O Colonnesi, o figliuoli di Marte, Toccaste il cielo con l'armata mano Che sempre suonerà per ogni parte. Subita spada con gigliato grido
Faravvi ognora nel terren romano Gli inimici tener col becco al nido. Di gente in gente pur la terza foglia Della colonna sarà posta in croce
Tornando il cielo nella prima doglia. Non perderà la gloria del suo nome Pur resurgendo di tenebre a luce: Qui non è luogo più di dirvi come.
O figurati dalla forte donna, Fermi e costanti nelli tempi pravi, Senza temere sta vostra colonna, La quale pur verrà nel degno merto
Aprendo il cielo con le giuste chiavi. Di dirvi il che ed il quando non son certo. Da Marte viene la fortezza umana Quando si mostra sua benigna luce
Che di sotto l'Arïete s'intana. Uomo disposto dal superno lume Leggeramente allo ben si conduce Se non l'offende il paternal costume,
Chè la villana natura paterna Che passa nel figliuol naturalmente Ripugna all'influenzïa superna. Poni che insieme siano due creati:
L'uno è gentile, l'altro è di vil gente, Sotto una sfera ed in un grado nati. Mostra il cielo che debba conseguire Ciascun di dignitate la corona.
Ciò sarà ben, secondo il mio sentire, Se è nato dell'eccelso Re Roberto, Chè in gentilezza molto l'un sperona A conseguir, lo ciel che l'ha coverto;
Sarà quest'altro sopra il suo lignaggio Sì come re fra li vili parenti, Chè il ciel non puo' levar più suo coraggio.
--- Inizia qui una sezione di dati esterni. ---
Lemma stdoutHandler_render_from (printers : list (string * string)) :
  Forall (fun p => plain (fst p) /\ plain (snd p)) printers ->
  forall acc : list Printer.t,
    fold_left
      (fun (printers : list Printer.t) printer =>
         let '(isValid, printerData) := isValidPrinter printer in
         if isValid then printers ++ [printerData] else printers)
      (List.filter nonempty (map trim (split_blocks_from 0 (render_printers printers))))
      acc
    = acc ++ map (fun p => Printer.mk (Some (fst p)) (Some (snd p))) printers.
Proof.
  induction 1 as [|[id name] rest [Hid Hname] _ IH]; intros acc.
  - simpl. symmetry. apply app_nil_r.
  - simpl in Hid, Hname.
    rewrite (split_blocks_render id name rest Hid Hname).
    cbn [map]. rewrite (trim_printer_block id name Hname).
    change (trim (String CR (String LF EmptyString))) with EmptyString.
    assert (Hblock : nonempty (printer_block id name) = true) by reflexivity.
    cbn [List.filter]. rewrite Hblock.
    change (nonempty EmptyString) with false. cbv iota. cbn [fold_left].
    rewrite (isValidPrinter_block id name Hid Hname).
    rewrite IH, <- app_assoc. reflexivity.
Qed.

(** X25: the output that lists plain printers, block after block with a blank
    line after each, is read back as exactly those printers, in order. *)
Theorem stdoutHandler_reads_printers (printers : list (string * string)) :
  Forall (fun p => plain (fst p) /\ plain (snd p)) printers ->
  stdoutHandler (render_printers printers)
  = map (fun p => Printer.mk (Some (fst p)) (Some (snd p))) printers.
Proof.
  intros Hplain. unfold stdoutHandler, split_blocks.
  rewrite (stdoutHandler_render_from printers Hplain []). reflexivity.
Qed.

Lemma plain_example_pdf : plain "Microsoft Print to PDF".
Proof. repeat split; try reflexivity. discriminate. Qed.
Cosa disposta fa nel cielo aiuto.
Se di diversi effetti ti rammenti, L'acqua lercia dissecca e si fa luto. Fortezza non è altro definita Che alma costante nuda di paura
In ogni avversa cosa della vita. Non è virtute prodezza sforzata Quando di morte vedem la figura, Se l'alma è in sua difesa abbandonata.
Maggior prodezza tegno lo fuggire Quando bisogna, che non sia lo stare, Sol per vitare l'acerbo morire. Sempre è fortezza col giusto temere,
Ma chiunque vuol la vita abbandonare Già non è forte: dico, a mio vedere. Ma la fortezza tegno virtuosa Cui per tre modi l'uomo s'abbandona,
Che fan nel mondo la vita famosa: Prima, per non ricever disonore Nelle sue cose, poi nella persona, E per sua terra conservando onore.
Ma gli occhi miei si sono bene accorti Che pochi son nel mondo questi forti.